May 20, 2004

disney wet dreams

ugh, so today is so horribly sore. ("rough sex?" matt asks. ugh, don't tease.) the result of prolonged racquetball exposure after months of inactivity. so why the sudden spurt of physical activity? *sigh* i need some sort of outlet for my extra energy. in other words, to quote the brilliant british show coupling, "i'm just gaggin' for a shag," and i have been for the past couple of days. the evidence that it's spring just keeps adding up in massive heaps. i went out today with kat's camera and took photos of the gorgeous purple trees spotting the campus right now. it is so lovely to see the vibrant purple flowers randomly around, forming wonderful contrast with all the tan and pink buildings and the green green trees and grass. i think i'm going to paint one of the scenes i took in the sculpture garden. pity, but north campus just rocks south campus in terms of aesthetics. (who's surprised?) i'm actually a bit excited about this. so rarely have i indulged my artistic side of late, at least not in a legitimate high-brow manner; it's all been computer painting for me, nice, but not exactly satisfying.

about this sore thing, i just keep thinking over and over, "i just want a giant man to take a rolling pin and roll me flat like dough and then knead me like bread with thick square fingers until i'm all soft and squishy and leave me in a warm dish, covered with a towel, to rise back up again." with that is the mental image of the giant from the disney version of jack and the beanstalk yelling "fe fi fo fum...i'll grind his bones to make me bread!" and mickey and palls being reduced to powder by a giant's rolling pin. aaaah, that would be nice. i like how i can effortlessly merge sexual imagery with movies from my childhood. now that's moxious!

at least the good that the racquetball has done, has not been to reduce my sexual energy (poo), has at least made me physically less desirous right now. it's hard to feel vampy when you ache in the arms, ass, thighs, shoulders, and back. got a lovely (non-sexual, you perv) massage from kat, but it unfortunately, its effects have not lasted.
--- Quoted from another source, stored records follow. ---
Lemma check_existing_decides step_id :
  decides (check_existing_dependency state frontier context step_id) (existing_ok step_id) tt.
Proof.
  unfold check_existing_dependency, existing_ok.
  destruct (valid_existing_step_id step_id); cbn [negb]; [|by intros [? _]].
  destruct (existsb _ (PlanningContext.steps context)) eqn:Hex; cbn [negb].
  2: { apply not_true_iff_false in Hex. rewrite existsb_eq in Hex. by intros (_ & ? & _). }
  apply existsb_eq in Hex. destruct (RunState.steps state !! step_id) as [st|]; cbn [ok_or rbind];
    [|by intros (_ & _ & (? & ? & _) & _)].
  destruct (blocks_existing st) eqn:Hb; [by intros (_ & _ & (? & [= <-] & ?) & _); congruence|].
  destruct (existsb _ (WorkFrontier.blocked frontier)) eqn:Hbl; cbn.
  - apply existsb_eq in Hbl as (b & Hin & Heq). intros (_ & _ & _ & Hno). by apply (Hno b).
  - split; [|done]. split_and!; [done|done|by exists st|]. intros b Hin Heq.
    apply not_true_iff_false in Hbl. rewrite existsb_eq in Hbl. by destruct Hbl; exists b.
Qed.

Context (keys : gset string).

(** A dependency the step [key] may have. *)
Definition dependency_ok (key : string) (dependency : PlanDependency) : Prop :=
  match dependency with
  | PlanDependency.ExistingStep step_id => existing_ok step_id
  | PlanDependency.ProposedStep k => valid_proposal_identifier k = true ∧ k ≠ key ∧ k ∈ keys
  end.

Lemma insert_lookup_alter {A} (f : A → A) (m : gmap string A) k x :
  m !! k = Some x → <[k := f x]> m = alter f k m.
Proof. intros Hk. rewrite <-(insert_id m k x Hk) at 2. by rewrite alter_insert_eq. Qed.

(** The graph with one more dependency of [key]. *)
Definition add_edge (key : string) (g : ProposalGraph) (dependency : PlanDependency) : ProposalGraph :=
  let edge_count := (ProposalGraph.edge_count g + 1)%N in
  match dependency with
  | PlanDependency.ExistingStep _ =>
      ProposalGraph.mk edge_count (ProposalGraph.indegree g) (ProposalGraph.children g)
  | PlanDependency.ProposedStep k =>
      ProposalGraph.mk edge_count (alter (λ n, (n + 1)%N) key (ProposalGraph.indegree g))
        (alter (λ l, l ++ [key]) k (ProposalGraph.children g))
  end.

(** The maps are over the keys, and no degree exceeds the number of edges. *)
Record indexed (g : ProposalGraph) : Prop := {
  ix_indegree : dom (ProposalGraph.indegree g) = keys;
  ix_children : dom (ProposalGraph.children g) = keys;
  ix_degree k n : ProposalGraph.indegree g !! k = Some n → (n ≤ ProposalGraph.edge_count g)%N;
}.

Lemma indexed_add g key dependency : indexed g → indexed (add_edge key g dependency).
Proof.
  intros [Hi Hc Hd]. destruct dependency as [id|k]; split; cbn; rewrite ?dom_alter_L; try done.
  - intros j n Hn%Hd. lia.
  - intros j n. destruct (decide (j = key)) as [->|]; [rewrite lookup_alter_eq|rewrite lookup_alter_ne by done].
    + intros (x & Hx%Hd & ->)%fmap_Some. lia.
    + intros Hn%Hd. lia.
Qed.

Lemma index_dependency_decides key unique g dependency :
  indexed g → key ∈ keys → (ProposalGraph.edge_count g ≤ MAX_ACCEPTED_PLAN_EDGES)%N →
  decides (index_dependency state frontier context keys key (unique, g) dependency)
    ((ProposalGraph.edge_count g < MAX_ACCEPTED_PLAN_EDGES)%N ∧ (dependency ∉ unique)
     ∧ dependency_ok key dependency)
    (dependency :: unique, add_edge key g dependency).
Proof.
  intros [Hi Hc Hd] Hkey Hle. unfold index_dependency.
  assert (checked_add usize_max (ProposalGraph.edge_count g) 1 = Some (ProposalGraph.edge_count g + 1)%N) as ->.
  { apply checked_add_Some. split; [done|]. unfold MAX_ACCEPTED_PLAN_EDGES, usize_max, u64_max in *. lia. }
  cbn [ok_or rbind]. case_bool_decide as Hlt; [intros [? _]; lia|]. case_bool_decide as Hin; [by intros (_ & ? & _)|].
  assert (ProposalGraph.edge_count g < MAX_ACCEPTED_PLAN_EDGES)%N as Hlt' by lia.
  destruct dependency as [id|k]; cbn [dependency_ok].
  - eapply decides_iff; [|eapply decides_bind; [apply check_existing_decides|intros _; by apply (conj I)]].
    naive_solver.
  - unfold index_proposed_dependency. cbn.
    destruct (valid_proposal_identifier k); cbn [negb]; [|by intros (_ & _ & ? & _)].
    case_bool_decide as Hk; [by intros (_ & _ & _ & ? & _)|].
    case_bool_decide as Hkk; [by intros (_ & _ & _ & _ & ?)|].
    rewrite <-Hi in Hkey. apply elem_of_dom in Hkey as [n Hn]. rewrite Hn. cbn [expect rbind].
    assert (checked_add usize_max n 1 = Some (n + 1)%N) as ->.
    { apply checked_add_Some. split; [done|]. specialize (Hd _ _ Hn).
      unfold MAX_ACCEPTED_PLAN_EDGES, usize_max, u64_max in *. lia. }
    cbn [ok_or rbind]. pose proof Hkk as Hkc. rewrite <-Hc in Hkc. apply elem_of_dom in Hkc as [l Hl].
    rewrite Hl. cbn. split; [done|].
    by rewrite <-(insert_lookup_alter (λ n, (n + 1)%N) _ _ _ Hn), <-(insert_lookup_alter (λ l, l ++ [key]) _ _ _ Hl).
Qed.

Lemma edge_count_add key deps g :
  ProposalGraph.edge_count (foldl (add_edge key) g deps) = (ProposalGraph.edge_count g + len deps)%N.
Proof.
  revert g. induction deps as [|d deps IH]; intros g; cbn [foldl]; [unfold len; cbn; lia|].
  rewrite IH. unfold len. destruct d; cbn; lia.
Qed.

Lemma indexed_adds key deps g : indexed g → indexed (foldl (add_edge key) g deps).
Proof. revert g. induction deps as [|d deps IH]; intros g Hg; cbn; [done|]. by apply IH, indexed_add. Qed.

Lemma dependencies_decide key deps unique g :
  indexed g → key ∈ keys → (ProposalGraph.edge_count g ≤ MAX_ACCEPTED_PLAN_EDGES)%N →
  decides (for_each (index_dependency state frontier context keys key) deps (unique, g))
    ((ProposalGraph.edge_count g + len deps ≤ MAX_ACCEPTED_PLAN_EDGES)%N ∧ NoDup deps
     ∧ (∀ d, d ∈ deps → d ∉ unique) ∧ Forall (dependency_ok key) deps)
    (foldl (λ u d, d :: u) unique deps, foldl (add_edge key) g deps).
Proof.
  intros Hg Hkey. revert unique g Hg. induction deps as [|d deps IH]; intros unique g Hg Hle; cbn [for_each foldl].
  { cbn. split; [|done]. split_and!; [unfold len; cbn; lia|constructor|set_solver|constructor]. }
  pose proof (edge_count_add key [d] g) as Hone. unfold len in Hone. cbn in Hone.
  eapply decides_iff; [|eapply decides_bind; [by apply index_dependency_decides|]].
  2: { intros (Hlt & _). apply IH; [by apply indexed_add|lia]. }
  rewrite Hone, NoDup_cons, Forall_cons. unfold len. cbn [length]. split.
  - intros ((? & ? & ?) & ? & ? & Hu & ?). split_and!; try done; [lia| |].
    + intros Hd%Hu. set_solver.
    + intros x [->|Hx]%elem_of_cons; [done|]. specialize (Hu x Hx). set_solver.
  - intros (? & (Hd & ?) & Hu & ? & ?). split_and!; try done; [lia|by apply Hu; left|lia|].
    intros x Hx [->|Hxu]%elem_of_cons; [done|]. eapply Hu; [by right|done].
Qed.

(** A step's dependencies are proper and distinct. *)
Definition step_ok (step : ProposedPlanStep) : Prop :=
  NoDup (ProposedPlanStep.depends_on step) ∧
  Forall (dependency_ok (step_key step)) (ProposedPlanStep.depends_on step).

Definition add_step_edges (g : ProposalGraph) (step : ProposedPlanStep) : ProposalGraph :=
  foldl (add_edge (step_key step)) g (ProposedPlanStep.depends_on step).

Definition edge_total (steps : list ProposedPlanStep) : N :=
  foldr (λ step n, len (ProposedPlanStep.depends_on step) + n)%N 0%N steps.

Lemma steps_decide steps g :
  indexed g → (∀ step, step ∈ steps → step_key step ∈ keys) →
  (ProposalGraph.edge_count g ≤ MAX_ACCEPTED_PLAN_EDGES)%N →
  decides (for_each (index_step state frontier context keys) steps g)
    ((ProposalGraph.edge_count g + edge_total steps ≤ MAX_ACCEPTED_PLAN_EDGES)%N ∧ Forall step_ok steps)
    (foldl add_step_edges g steps).
Proof.
  revert g. induction steps as [|step steps IH]; intros g Hg Hkeys Hle; cbn [for_each foldl].
  { cbn. split; [|done]. split; [lia|constructor]. }
  pose proof (edge_count_add (step_key step) (ProposedPlanStep.depends_on step) g) as Hcount.
  change (foldl _ g _) with (add_step_edges g step) in Hcount.
  eapply decides_iff; [|eapply decides_bind].
  2: { unfold index_step. eapply (decides_bind _ _ _ True).
       - apply dependencies_decide; [done| |done]. apply Hkeys. left.
       - intros _. by split. }
  2: { intros ((Hlt & _) & _). apply IH; [by apply indexed_adds| |].
       - intros s Hs. apply Hkeys. by right.
       - cbn. rewrite Hcount. lia. }
  cbn [snd]. rewrite Hcount, Forall_cons. unfold step_ok. cbn [edge_total foldr]. fold (edge_total steps). split.
  - intros (((? & ? & _ & ?) & _) & ? & ?). split_and!; try done. lia.
  - intros (? & (? & ?) & ?). split_and!; try done; [lia|set_solver|lia].
Qed.

(** ** What the graph holds *)

Definition edge_of (key : string) (dependency : PlanDependency) : option (string * string) :=
  match dependency with
  | PlanDependency.ProposedStep k => Some (k, key)
  | PlanDependency.ExistingStep _ => None
  end.
Lemma steps_next i i' s body s1 :
  run_inv s → grows i i' → adds i i' body → legacy body = false → stepped s body s1 →
  dom (V.planned_invocations i) ⊆ dom (RunState.steps s) →
  (∀ d plan p, body = RunEventBody.PlanAccepted d plan → p ∈ plan →
     is_Some (V.planned_invocations i' !! AcceptedPlanStep.step_id p)) →
  (∀ id st, RunState.steps s !! id = Some st → step_indexed i id st) →
  ∀ id st, RunState.steps s1 !! id = Some st → step_indexed i' id st.
Proof.
  intros Hinv Hg Ha Hlegacy Hs Hdom Hnew Hold id st Hst.
  assert (Hkept : RunState.steps s !! id = Some st → step_indexed i' id st).
  { intros ?. eapply step_indexed_grows; [done|by apply Hold]. }
  destruct Hs as [_ E|j ob deps -> _ E|d plan -> Hnd Hfresh E|j a sj -> Hc E|j sj sj' Hj Hsj Hlc E];
    rewrite E in Hst.
  - by apply Hkept.
  - apply lookup_insert_Some in Hst as [[<- <-]|[_ Hst]]; [apply planned_indexed|by apply Hkept].
  - apply planned_into_inv in Hst as [Hst|(p & Hp & -> & ->)]; [by apply Hkept|].
    eapply accepted_indexed; try done; [|by eapply Hnew].
    apply not_elem_of_dom. intros Hin%Hdom%elem_of_dom.
    rewrite Hfresh in Hin by (by apply list_elem_of_fmap_2). by destruct Hin.
  - apply lookup_insert_Some in Hst as [[<- <-]|[_ Hst]]; [|by apply Hkept].
    eapply committed_indexed; try done; [apply (ri_steps _ Hinv)|]. apply Hold, (cm_step _ _ _ _ Hc).
  - apply lookup_insert_Some in Hst as [[<- <-]|[_ Hst]]; [|by apply Hkept].
    eapply lifecycle_indexed; try done. by apply Hold.
Qed.

(** A finalization names the effect of its step. *)
Lemma verified_step s id e d rid rdg s1 :
  stepped s (RunEventBody.VerificationRecorded id e d rid rdg) s1 →
  ∃ st, RunState.steps s1 !! id = Some st ∧ effect_of st = Some e.
Proof.
  intros Hs. destruct Hs as [Hl _|j ob deps Hb _ _|d' plan Hb _ _ _|j a st Hb _ _|j st st' Hj Hst Hlc E]; [done..|].
  injection Hj as ->. exists st'. rewrite E, lookup_insert_eq. split; [done|].
  rewrite (lifecycle_effect _ _ _ Hlc). by inversion Hlc.
Qed.

Lemma receipts_next i i' s body s1 :
  run_inv s → change s body s1 → stepped s body s1 → adds i i' body →
  (∀ x, x ∈ V.receipt_events i → ∃ st, RunState.steps s !! ReceiptEventAnchor.step_id x = Some st ∧
     effect_of st = Some (ReceiptEventAnchor.effect_id x)) →
  (V.receipt_events i' = V.receipt_events i ∨
   ∃ id e d rid rdg, body = RunEventBody.VerificationRecorded id e d rid rdg) →
  ∀ x, x ∈ V.receipt_events i' → ∃ st, RunState.steps s1 !! ReceiptEventAnchor.step_id x = Some st ∧
    effect_of st = Some (ReceiptEventAnchor.effect_id x).
Proof.
  intros Hinv Hch Hs Ha Hold Hsame.
  assert (Hkept : ∀ x, x ∈ V.receipt_events i → ∃ st, RunState.steps s1 !! ReceiptEventAnchor.step_id x = Some st ∧
            effect_of st = Some (ReceiptEventAnchor.effect_id x)).
  { intros x (st & Hst & He)%Hold. by eapply effect_kept. }
  intros x Hx. destruct Hsame as [E|(id & e & d & rid & rdg & ->)]; [rewrite E in Hx; by apply Hkept|].
  destruct Ha as (y & E & _ & Hye & Hys & _). rewrite E in Hx.
  apply elem_of_app in Hx as [Hx|Hx]; [by apply Hkept|]. apply list_elem_of_singleton in Hx as ->.
  rewrite Hye, Hys. by eapply verified_step.
Qed.

(** The receipts change by finalizations only. *)
Lemma receipts_same i r i' :
  index_body i r = Ok i' →
  V.receipt_events i' = V.receipt_events i ∨
  ∃ id e d rid rdg, RunEvent.body (EventRecord.event r) = RunEventBody.VerificationRecorded id e d rid rdg.
Proof.
  unfold index_body.
  destruct (RunEvent.body (EventRecord.event r)) as [| | | | | |d plan|? ? ? []|id ob deps|id a| | |? ? ? []| | | | | | | |];
    intros Hb; try (by right; eexists _, _, _, _, _); left;
    try (apply index_accepted_foldl in Hb as ->; by rewrite accepted_same); by repeat res_step.
Qed.

Lemma accepted_planned i r i' d plan p :
  index_body i r = Ok i' → RunEvent.body (EventRecord.event r) = RunEventBody.PlanAccepted d plan →
  p ∈ plan → is_Some (V.planned_invocations i' !! AcceptedPlanStep.step_id p).
Proof.
  unfold index_body. intros Hb Hbody Hp. rewrite Hbody in Hb. apply index_accepted_foldl in Hb as ->.
  apply elem_of_dom. rewrite apply_accepted_planned, entry_ids.
  apply elem_of_union_l, elem_of_list_to_set. by apply list_elem_of_fmap_2.
Qed.
(** A call that uses what it has the tokens for. *)
Lemma covers_spends {X} Q (f : W → X * W) t t' m0 :
  (∀ w e, spent (f w).2 e + t' e ≤ spent w e + t e)%N →
  (∀ w m, grows_to m0 m → Q (f w).1 t' m) →
  covers Q (asks f) t m0.
Proof.
  intros Hf HQ. apply safe_call. intros m Hm Hr. specialize (Hf (Machine.world m)).
  specialize (HQ (Machine.world m)). destruct (f (Machine.world m)) as [x w] eqn:Hw. cbn in *.
  exists t'. split; [|by apply HQ].
  apply allowed_intro; [done|apply la_same|]. intros e. unfold used, announced. cbn.
  specialize (Hf e). lia.
Qed.

Lemma covers_asks {X} Q (f : W → X * W) t m0 :
  leaves spent f → (∀ w m, grows_to m0 m → Q (f w).1 t m) → covers Q (asks f) t m0.
Proof. intros Hf. apply covers_spends. intros w e. rewrite Hf. lia. Qed.

(** An append that announces nothing. *)
Lemma covers_writes Q f expected event t m0 :
  (∀ self commit self', f self = Ok (commit, self') → commits self expected event commit self') →
  (∀ e, marks e (RunEvent.body event) = false) →
  (∀ r m, grows_to m0 m → Q r t m) →
  covers Q (writes f) t m0.
Proof.
  intros Hf Hno HQ. apply safe_call. intros m [Hre HK] Hr. exists t.
  destruct (f (Machine.store m)) as [[commit s]|e|why] eqn:Hfs; cbn;
    [|split; [by apply stays|by apply HQ]..].
  apply Hf in Hfs. destruct (commit_counts marks _ _ _ _ _ Hre Hfs) as (Hcount & _ & Hre').
  assert (grows_to m (Machine.set_store s m)) as Hg by (eapply la_commits; [apply la_same|done]).
  assert (∀ e, marked marks e (M.records s) = marked marks e (M.records (Machine.store m))) as Hsame.
  { intros e. rewrite Hcount, Hno. lia. }
  split; [|apply HQ; by etrans]. apply allowed_intro; [split; cbn; [done|]|done|];
    intros e; unfold used, announced; cbn; rewrite Hsame; [done|lia].
Qed.

(** What the record of a body is credit for. *)
Definition credit_for (body : RunEventBody) : tokens := λ e, if marks e body then 1%N else 0%N.

(** The append that announces a use, for a client that has seen the state and found the journal
    within its bounds. *)
Lemma covers_start Q f state event m0 :
  (∀ self commit self', f self = Ok (commit, self') →
     commits self (ExpectedHead.from_state state) event commit self') →
  seen state (Machine.store m0) →
  (∀ e records, marks e (RunEvent.body event) = true → replay records = Ok state →
     within (marked marks e records + 1)) →
  (∀ r t m, grows_to m0 m → (∀ a, r = Ok a → t = credit_for (RunEvent.body event)) → Q r t m) →
  covers Q (writes f) no_tokens m0.
Proof.
  intros Hf Hseen Hlt HQ. apply safe_call. intros m [Hre HK] Hr.
  destruct (f (Machine.store m)) as [[commit s]|er|why] eqn:Hfs; cbn;
    [|exists no_tokens; split; [by apply stays|by apply HQ]..].
  apply Hf in Hfs. destruct (commit_counts marks _ _ _ _ _ Hre Hfs) as (Hcount & _ & Hre').
  pose proof (seen_commit _ _ _ _ _ (seen_later _ _ _ Hseen Hr) Hfs) as Hproj.
  pose proof (projection_replays _ _ (reachable_inv _ Hre) Hproj) as Hrep.
  assert (grows_to m (Machine.set_store s m)) as Hg by (eapply la_commits; [apply la_same|done]).
  exists (credit_for (RunEvent.body event)). split; [|apply HQ; [by etrans|done]].
  apply allowed_intro; [split; cbn; [done|]|done|]; intros e; unfold used, announced, credit_for; cbn;
    rewrite Hcount.
  - destruct (marks e (RunEvent.body event)) eqn:Hm; [by eapply Hlt|]. by rewrite N.add_0_r.
  - unfold no_tokens. destruct (marks e (RunEvent.body event)); lia.
Qed.

(** Programs one after another, when nothing is concluded. *)
Lemma covers_then {A B} (p : prog (machine W) A) (k : A → prog (machine W) B) m :
  covers anything p no_tokens m → (∀ a m', covers anything (k a) no_tokens m') →
  covers anything (bind p k) no_tokens m.
Proof. apply (safe_then bounded grows_to announced used). Qed.

Lemma covers_pthen {E A B} (p : prog (machine W) (res E A)) (k : A → prog (machine W) (res E B)) m :
  covers anything p no_tokens m → (∀ a m', covers anything (k a) no_tokens m') →
  covers anything (pbind p k) no_tokens m.
Proof. intros Hp Hk. apply covers_then; [done|]. intros [a|e|why] m'; [apply Hk|done..]. Qed.

Lemma covers_err {E F A} (f : E → F) (p : prog (machine W) (res E A)) m :
  covers anything p no_tokens m → covers anything (pmap_err f p) no_tokens m.
Proof. intros Hp. by apply covers_then. Qed.

(** What a program leaves when it runs alone. *)
Lemma covers_run {A} (p : prog (machine W) A) m :
  bounded m → covers anything p no_tokens m →
  bounded (run p m).2 ∧ grows_to m (run p m).2 ∧
  ∀ e, (used (run p m).2 e + announced m e ≤ used m e + announced (run p m).2 e)%N.
Proof.
  intros Hm Hp. destruct (safe_run _ _ _ _ _ _ _ Hm Hp) as (Hinv & Hr & Hle). split_and!; [done..|].
  intros e. specialize (Hle e). unfold no_tokens in Hle. lia.
Qed.

(** Reading and asking, when nothing is concluded. *)
Lemma covers_reads_any {X} (f : MemoryRunStore → X) (Q : X → tokens → machine W → Prop) t m0 :
  (∀ x m, Q x t m) → covers Q (reads f) t m0.
Proof. intros HQ. apply covers_reads. auto. Qed.
Lemma covers_asks_any {X} (f : W → X * W) (Q : X → tokens → machine W → Prop) t m0 :
  leaves spent f → (∀ x m, Q x t m) → covers Q (asks f) t m0.
Proof. intros Hf HQ. apply covers_asks; [done|]. auto. Qed.
End rules.

Arguments covers : simpl never.

Abbreviation performed := (used executions).

(** Walk through a program that announces nothing: [pbind]s, checks and pure matches. *)
Ltac announce_step :=
  match goal with
  | |- covers _ _ _ _ (pbind _ _) _ _ => apply covers_pbind
  | |- covers _ _ _ _ (pmap_err _ _) _ _ => apply covers_pmap_err
  | |- covers _ _ _ _ (bind _ _) _ _ => apply covers_bind
  | |- covers _ _ _ _ (Ret _) _ _ => apply covers_ret
  | |- covers _ _ _ _ (match ?c with _ => _ end) _ _ => destruct c eqn:?
  | |- covers _ _ _ anything _ _ _ => assumption
  | |- anything _ _ _ => exact I
  | |- match map_err _ ?r with _ => _ end => destruct r as [?|?|?]; cbn [map_err]
  | |- match ?r with _ => _ end => destruct r as [?|?|?]; cbn [map_err]
  end.
Ltac announce := repeat announce_step.

(** What a runtime program concludes from its own calls while other clients append: the states
    it has seen, and the state its own commit produced. *)

Section tracking.
Context {W : Type} `{Crypto} `{ReceiptSchema} `{Rfc3339}.

(** [p] ends in [Q], and all it does to the store itself is append, when [Rely] is all that
    happens to the machine between two of its steps: appends of other clients ([grows_to]), or
    nothing ([eq]). *)
Section rules.
Context (Rely : machine W → machine W → Prop).

Fixpoint follows {A} (Q : A → machine W → Prop) (p : prog (machine W) A) (m0 : machine W) : Prop :=
  match p with
  | Ret a => Q a m0
  | Step f k => ∀ m, reachable (Machine.store m) → Rely m0 m →
      let '(x, m') := f m in
      reachable (Machine.store m') ∧ grows_to m m' ∧ follows Q (k x) m'
  end.

Lemma follows_bind {A B} Q (p : prog (machine W) A) (k : A → prog (machine W) B) m :
  follows (λ a, follows Q (k a)) p m → follows Q (bind p k) m.
Proof.
  revert m. induction p as [a|X f j IH]; intros m0; cbn; [done|].
  intros Hs m Hm Hr. specialize (Hs m Hm Hr). destruct (f m) as [x m'].
  destruct Hs as (? & ? & Hs). auto.
Qed.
i found the quote i referred to yesterday from naked lunch. i read that and just shuddered. such a great line (the second sentence, i included the first so you'd understand what the hell burroughs 's talking about).

"senators leap and bray over the death penalty with inflexible authority of virus yen....death for dope fiends, death for sex queens (i mean fiends) death for the psychopath who offends the cowed and graceless flesh with broken animal innocence of lithe movement...

"the black wind sock of death undulates over the land, feeling, smelling for the crime of separate life, movers of the fear-frozen flesh shivering under a vast probability curve...."


well, that's been my day, peace all.